Among the records below, find the line that has "destruct (G (fun _"; from there, give the lines again exactly, and stop after the line that has "rewrite Forall_forall in Hz. apply Hz.".

(DATA RECORDS begins)

(** Sorting by timestamp, newest first: when the timestamps are alike the
    sort returns a permutation whose instants do not increase, and entries
    of the same instant keep their order. *)
Lemma sort_by_instant l :
  timestamps_alike (map proj l) = true ->
  exists s,
    sort_reverse dt_lt (fun x => fromisoformat (proj x)) l = Ok s
    /\ Permutation l s
    /\ StronglySorted (fun a b => (instant_of (proj b) <= instant_of (proj a))%Z) s
    /\ forall i, filter (fun x => (instant_of (proj x) =? i)%Z) s
                 = filter (fun x => (instant_of (proj x) =? i)%Z) l.
Proof.
  intros Ha.
  set (kf := fun x => match fromisoformat (proj x) with
                      | Ok d => d
                      | Raise _ => mk_datetime 1 1 1 0 0 0 0 None
                      end).
  assert (Hc : exists c, Forall (fun x => fromisoformat (proj x) = Ok (kf x)
                                          /\ (dt_valid (kf x) = true /\ aware (kf x) = c)) l).
  { unfold timestamps_alike in Ha. apply orb_true_iff in Ha as [Ha|Ha];
      [exists false | exists true]; rewrite forallb_forall in Ha;
      apply Forall_forall; intros x Hx;
      specialize (Ha (proj x) (in_map proj _ _ Hx));
      unfold ts_naive, ts_aware in Ha; unfold kf;
      destruct (fromisoformat (proj x)) as [d|] eqn:E; try discriminate;
      (split; [reflexivity|]); (split; [apply (fromisoformat_valid _ _ E)|]).
    - apply negb_true_iff, Ha.
    - exact Ha. }
  destruct Hc as (c & Hc).
  assert (Ei : forall x, In x l -> instant_of (proj x) = dt_instant (kf x)).
  { rewrite Forall_forall in Hc. intros x Hx. destruct (Hc x Hx) as [E _].
    unfold instant_of. rewrite E. reflexivity. }
  assert (G : forall tie : datetime -> bool,
            (forall a b, tie a = true -> tie b = true ->
                         (dt_instant a <=? dt_instant b)%Z = true) ->
            exists s,
              sort_reverse dt_lt (fun x => fromisoformat (proj x)) l = Ok s
              /\ Permutation l s
              /\ StronglySorted
                   (fun a b => (dt_instant (kf b) <=? dt_instant (kf a))%Z = true) s
              /\ filter (fun x => tie (kf x)) s = filter (fun x => tie (kf x)) l).
  { intros tie Ht.
    apply (sort_reverse_stable dt_lt
             (fun d => dt_valid d = true /\ aware d = c)
             (fun a b => (dt_instant a <=? dt_instant b)%Z)); try assumption.
    - intros a b. rewrite !Z.leb_le. lia.
    - intros a b d. rewrite !Z.leb_le. lia.
    - intros a b [Va Wa] [Vb Wb]. apply dt_lt_instant; congruence. }
  destruct (G (fun _ => false)) as (s & Es & P & Hs & _); [discriminate|].
  exists s. split; [exact Es|]. split; [exact P|]. split.
  - eapply StronglySorted_impl_in; [|exact Hs]. cbv beta.
    intros a b Ia Ib Hab. apply Z.leb_le in Hab.
    rewrite (Ei a), (Ei b); [exact Hab | |];
      apply (Permutation_in _ (Permutation_sym P)); assumption.
  - intros i.
    destruct (G (fun d => (dt_instant d =? i)%Z)) as (s' & Es' & _ & _ & Hf).
    { intros a b Ea Eb. apply Z.eqb_eq in Ea, Eb. apply Z.leb_le. lia. }
    rewrite Es in Es'. inversion Es'; subst s'.
    transitivity (filter (fun x => (dt_instant (kf x) =? i)%Z) s).
    + apply filter_ext_in. intros x Hx. rewrite (Ei x); [reflexivity|].
      apply (Permutation_in _ (Permutation_sym P)), Hx.
    + rewrite Hf. apply filter_ext_in. intros x Hx. rewrite (Ei x Hx). reflexivity.
Qed.
End ByInstant.

Lemma StronglySorted_cross {X : Type} (R : X -> X -> Prop) n l x y :
  StronglySorted R l -> In x (firstn n l) -> In y (skipn n l) -> R x y.
Proof.
  intros Hs. revert n. induction Hs as [|z l Hs IH Hz]; intros n.
  - destruct n; intros [].
  - destruct n as [|n]; cbn [firstn skipn]; [intros []|].
    intros [<-|Hx] Hy; [|eapply IH; eassumption].
    rewrite Forall_forall in Hz. apply Hz.
    rewrite <- (firstn_skipn n l). apply in_or_app. right. exact Hy.
Qed.

Section MoreListings.
Context {world : Type} `{OS world}.

(** The version list: every recovered record, newest first, records of the
    same instant in the order of the file. *)
Lemma versions_listing directory w version_file rest content :
  glob_glob (path_join directory (str VERSIONS_PATTERN)) w = version_file :: rest ->
  open_read version_file w = Ok content ->
  timestamps_alike
    (map (fun d => snd (version_of d)) (decoded_dicts (findall content))) = true ->
  exists l,
    get_ndo_versions directory w = Ok l
    /\ Permutation (map version_of (decoded_dicts (findall content))) l
    /\ StronglySorted (fun a b => (instant_of (snd b) <= instant_of (snd a))%Z) l
    /\ forall i,
         filter (fun e => (instant_of (snd e) =? i)%Z) l
         = filter (fun e => (instant_of (snd e) =? i)%Z)
             (map version_of (decoded_dicts (findall content))).
Proof.
  intros Hg Hr Ha. unfold get_ndo_versions, bind.
  rewrite (collect_versions_read _ _ _ _ _ Hg Hr), Hg.
  rewrite <- map_map in Ha.
  destruct (sort_by_instant snd _ Ha) as (s & Es & P & Hs & Hf).
  rewrite Es. exists s. split; [destruct s; reflexivity|]. repeat split; assumption.
Qed.
(** X20. The barrier page is mapped for writing only, and only on a
    device that has it.  [i915_pci_barrier_mmap] refuses a device older
    than graphics version 12 with -ENODEV and, on a newer one, an area of
    more than a page, a copy-on-write area and an area that asks for read
    or execute access with -EINVAL, area and state being left as they
    came.  So it succeeds only for an area of one page at most that is
    not copy-on-write and came with neither the read nor the execute bit;
    the area it leaves can neither read nor execute nor be given either
    access later, while its write bits are as they came.  It inserts the
    one page frame of the last doorbell page at the start of the area,
    uncached, and holds one reference on the device, which a failure does
    not take. *)
Theorem barrier_page_is_write_only (env : mmap_env) (dev : mmap_device)
    (vma : mmap_vma) (s : mmap_state) :
  let r := i915_pci_barrier_mmap env dev vma s in
  let vma' := snd (fst r) in
  (GRAPHICS_VER dev < 12 -> r = (- ENODEV, vma, s)) /\
  (12 <= GRAPHICS_VER dev ->
   PAGE_SIZE < u64 (mv_end vma - mv_start vma) \/
   is_cow_mapping env (mv_flags vma) = true \/
   Z.land (mv_flags vma) (Z.lor VM_READ VM_EXEC) <> 0 ->
   r = (- EINVAL, vma, s)) /\
  (fst (fst r) = 0 ->
   12 <= GRAPHICS_VER dev /\
   u64 (mv_end vma - mv_start vma) <= PAGE_SIZE /\
   is_cow_mapping env (mv_flags vma) = false /\
   Z.land (mv_flags vma) (Z.lor VM_READ VM_EXEC) = 0 /\
   Z.land (mv_flags vma')
          (Z.lor (Z.lor VM_READ VM_EXEC) (Z.lor VM_MAYREAD VM_MAYEXEC)) = 0 /\
   mv_private vma' = private_dev /\
   mv_ops vma' = Some vm_ops_barrier /\
   mm_trace (snd r)
   = mm_trace s
     ++ [MmInsertPfn (mv_start vma)
                     (Z.shiftr (u64 (pci_resource_start_0 dev + 0x7ff001))
                               PAGE_SHIFT)
                     (pgprot_noncached (vm_get_page_prot (mv_flags vma')));
         MmDevGet]) /\
  (fst (fst r) <> 0 ->
   mv_private vma' = mv_private vma /\ mv_ops vma' = mv_ops vma /\
   exists evs, mm_trace (snd r) = mm_trace s ++ evs /\ dev_refs evs = 0) /\
  Z.land (mv_flags vma') (Z.lor VM_WRITE VM_MAYWRITE)
  = Z.land (mv_flags vma) (Z.lor VM_WRITE VM_MAYWRITE) /\
  mv_start vma' = mv_start vma /\ mv_end vma' = mv_end vma /\
  mv_pgoff vma' = mv_pgoff vma.
Proof.
  cbn zeta.
  assert (Hrejected :
            (GRAPHICS_VER dev < 12 ->
             i915_pci_barrier_mmap env dev vma s = (- ENODEV, vma, s)) /\
            (12 <= GRAPHICS_VER dev ->
             PAGE_SIZE < u64 (mv_end vma - mv_start vma) \/
             is_cow_mapping env (mv_flags vma) = true \/
             Z.land (mv_flags vma) (Z.lor VM_READ VM_EXEC) <> 0 ->
             i915_pci_barrier_mmap env dev vma s = (- EINVAL, vma, s))).
  { unfold i915_pci_barrier_mmap. split.
    - intros Hver. apply Z.ltb_lt in Hver. now rewrite Hver.
    - intros Hver Hbad. apply Z.ltb_ge in Hver. rewrite Hver.
      destruct (PAGE_SIZE <? u64 (mv_end vma - mv_start vma)) eqn:Hsize;
        [reflexivity |].
      destruct (is_cow_mapping env (mv_flags vma)) eqn:Hcow; [reflexivity |].
      destruct (Z.land (mv_flags vma) (Z.lor VM_READ VM_EXEC) =? 0) eqn:Hrx;
        [| reflexivity].
      apply Z.ltb_ge in Hsize. apply Z.eqb_eq in Hrx.
      destruct Hbad as [Hbad | [Hbad | Hbad]];
        [lia | discriminate Hbad | now contradict Hbad]. }
  split; [exact (proj1 Hrejected) |]. split; [exact (proj2 Hrejected) |].
  clear Hrejected.
  assert (Hrw : forall f,
             Z.land (Z.lor (Z.land f
                              (u64 (Z.lnot (Z.lor VM_MAYREAD VM_MAYEXEC))))
                           (Z.lor (Z.lor (Z.lor VM_PFNMAP VM_DONTEXPAND)
                                         VM_DONTDUMP) VM_IO))
                    (Z.lor VM_WRITE VM_MAYWRITE)
             = Z.land f (Z.lor VM_WRITE VM_MAYWRITE)).
  { intros f. rewrite land_added by (vm_compute; reflexivity).
    apply land_masked. vm_compute. reflexivity. }
  destruct (barrier_mmap_cases env dev vma s)
    as [(Herr & -> & ->)
       | (Hver & Hsize & Hcow & Hrx & [(Herr & -> & ->) | ->])];
    cbn [fst snd set_mv_flags mv_start mv_end mv_pgoff mv_flags
         mv_private mv_ops mm_log mm_trace] in *.
  - split; [intros Hret; now contradict Herr |].
    split; [| now repeat split].
    intros _. split; [reflexivity |]. split; [reflexivity |].
    exists []. now rewrite app_nil_r.
  - split; [intros Hret; rewrite Hret in Herr; discriminate Herr |].
    split; [| split; [apply Hrw | now repeat split]].
    intros _. split; [reflexivity |]. split; [reflexivity |].
    eexists. split; reflexivity.
  - split; [| split; [intros Hne; now contradict Hne
                    | split; [apply Hrw | now repeat split]]].
    intros _. split; [exact Hver |]. split; [exact Hsize |].
    split; [exact Hcow |]. split; [exact Hrx |].
    split; [| split; [reflexivity |]].
    + rewrite land_added by (vm_compute; reflexivity).
      rewrite Z.land_lor_distr_r.
      rewrite <- (Z.land_assoc _ _ (Z.lor VM_MAYREAD VM_MAYEXEC)).
      replace (Z.land (u64 (Z.lnot (Z.lor VM_MAYREAD VM_MAYEXEC)))
                      (Z.lor VM_MAYREAD VM_MAYEXEC)) with 0
        by (vm_compute; reflexivity).
      rewrite Z.land_0_r, Z.lor_0_r.
      rewrite (Z.land_comm (Z.land _ _)), Z.land_assoc,
        (Z.land_comm _ (mv_flags vma)), Hrx. reflexivity.
    + split; [reflexivity |]. now rewrite <- app_assoc.
Qed.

(DATA RECORDS ends)

ANSWER TO THE EXERCISE:
  destruct (G (fun _ => false)) as (s & Es & P & Hs & _); [discriminate|].
  exists s. split; [exact Es|]. split; [exact P|]. split.
  - eapply StronglySorted_impl_in; [|exact Hs]. cbv beta.
    intros a b Ia Ib Hab. apply Z.leb_le in Hab.
    rewrite (Ei a), (Ei b); [exact Hab | |];
      apply (Permutation_in _ (Permutation_sym P)); assumption.
  - intros i.
    destruct (G (fun d => (dt_instant d =? i)%Z)) as (s' & Es' & _ & _ & Hf).
    { intros a b Ea Eb. apply Z.eqb_eq in Ea, Eb. apply Z.leb_le. lia. }
    rewrite Es in Es'. inversion Es'; subst s'.
    transitivity (filter (fun x => (dt_instant (kf x) =? i)%Z) s).
    + apply filter_ext_in. intros x Hx. rewrite (Ei x); [reflexivity|].
      apply (Permutation_in _ (Permutation_sym P)), Hx.
    + rewrite Hf. apply filter_ext_in. intros x Hx. rewrite (Ei x Hx). reflexivity.
Qed.
End ByInstant.

Lemma StronglySorted_cross {X : Type} (R : X -> X -> Prop) n l x y :
  StronglySorted R l -> In x (firstn n l) -> In y (skipn n l) -> R x y.
Proof.
  intros Hs. revert n. induction Hs as [|z l Hs IH Hz]; intros n.
  - destruct n; intros [].
  - destruct n as [|n]; cbn [firstn skipn]; [intros []|].
    intros [<-|Hx] Hy; [|eapply IH; eassumption].
    rewrite Forall_forall in Hz. apply Hz.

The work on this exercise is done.